Par ailleurs, certains facteurs et circonstances tels que la pluralité de revenus catégoriels pas forcément liés au sein d’un même groupe, ou le recours à des critères de répartition hors de la liste proposée, semble conférer une importance toute particulière aux mécanismes de résolution des différents et d’élimination de la double-imposition qui restent à préciser.       


[1] Les commentaires du public sur ce premier jeu de dispositions sont attendues pour le 18 février 2022, un délai extrêmement contraint.

[2] « Cadre inclusif OCDE » / G20

[3] Le Montant B consiste en une rentabilité minimum attribuée aux activités de distribution et de marketing locales, lequel est indépendant des profits consolidés du groupe.

[4] Les règles relatives au Montant B sont développées indépendamment et devraient également être publiées à court terme.

[5] Seuil rabaissé à 250K€ pour les pays au PIB inférieur à 40 Mlds €

[6] Après exclusion du chiffre d’affaires éventuellement tiré des activités financières réglementées ou des industries extractives.

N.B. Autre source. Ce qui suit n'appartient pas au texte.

(* ------------------------------------------------------------------ *)
(** ** Ghost overlay *)
(* ------------------------------------------------------------------ *)

(** The overlay only appends. *)
Lemma addOverlayNodes_prefix isGhost ids nodes :
  ∃ added, Store.addOverlayNodes isGhost ids nodes = nodes ++ added ∧
           Forall (λ n, node_id n ∈ ids ∧ node_id n ∉ node_id <$> nodes) added.
Proof.
  unfold Store.addOverlayNodes. case_decide.
  - eexists. split; [done|]. apply Forall_fmap, Forall_forall.
    intros id Hid. apply list_elem_of_filter in Hid as [Hnew Hid]. simpl.
    split; [done|]. by rewrite elem_of_list_to_set in Hnew.
  - exists []. by rewrite app_nil_r.
Qed.

Lemma addOverlayEdges_prefix isGhost ids edges :
  ∃ added, Store.addOverlayEdges isGhost ids edges = edges ++ added ∧
           Forall (λ e, edge_id e ∈ ids ∧ edge_id e ∉ edge_id <$> edges) added.
Proof.
  unfold Store.addOverlayEdges. case_decide.
  - eexists. split; [done|]. apply Forall_fmap, Forall_forall.
    intros id Hid. apply list_elem_of_filter in Hid as [Hnew Hid]. simpl.
    split; [done|]. by rewrite elem_of_list_to_set in Hnew.
  - exists []. by rewrite app_nil_r.
Qed.

(** Every id of the overlay is the id of a node of the result. *)
Lemma addOverlayNodes_covers isGhost ids nodes id :
  id ∈ ids → id ∈ node_id <$> Store.addOverlayNodes isGhost ids nodes.
Proof.
  intros Hid. unfold Store.addOverlayNodes. rewrite decide_True.
  - rewrite fmap_app, elem_of_app.
    destruct (decide (id ∈ node_id <$> nodes)) as [|Hnew]; [by left|].
    right. rewrite <- list_fmap_compose. apply list_elem_of_fmap.
    exists id. split; [done|]. apply list_elem_of_filter. split; [|done].
    by rewrite elem_of_list_to_set.
  - destruct ids; [by apply elem_of_nil in Hid|]. unfold Js.len. simpl. lia.
Qed.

[7] Ainsi et notamment le fait générateur et la proportion du revenu alloué ne se réduira pas à la seule facturation, mais devra bien refléter d’autres critères tenant au lieu effectif d’utilisation / consommation. 

[8] Impossibilité de réunir une information « fiable », catégories non listées …

[9] Dites « transactions supplémentaires » et notion de « caractère prédominant » dans le projet.

[10] Documentation des mesures de contrôle interne prises pour une application adéquate et constante des critères d’allocation, plutôt que l’obligation de constitution et de conservation de données comptables transactionnelles détaillées.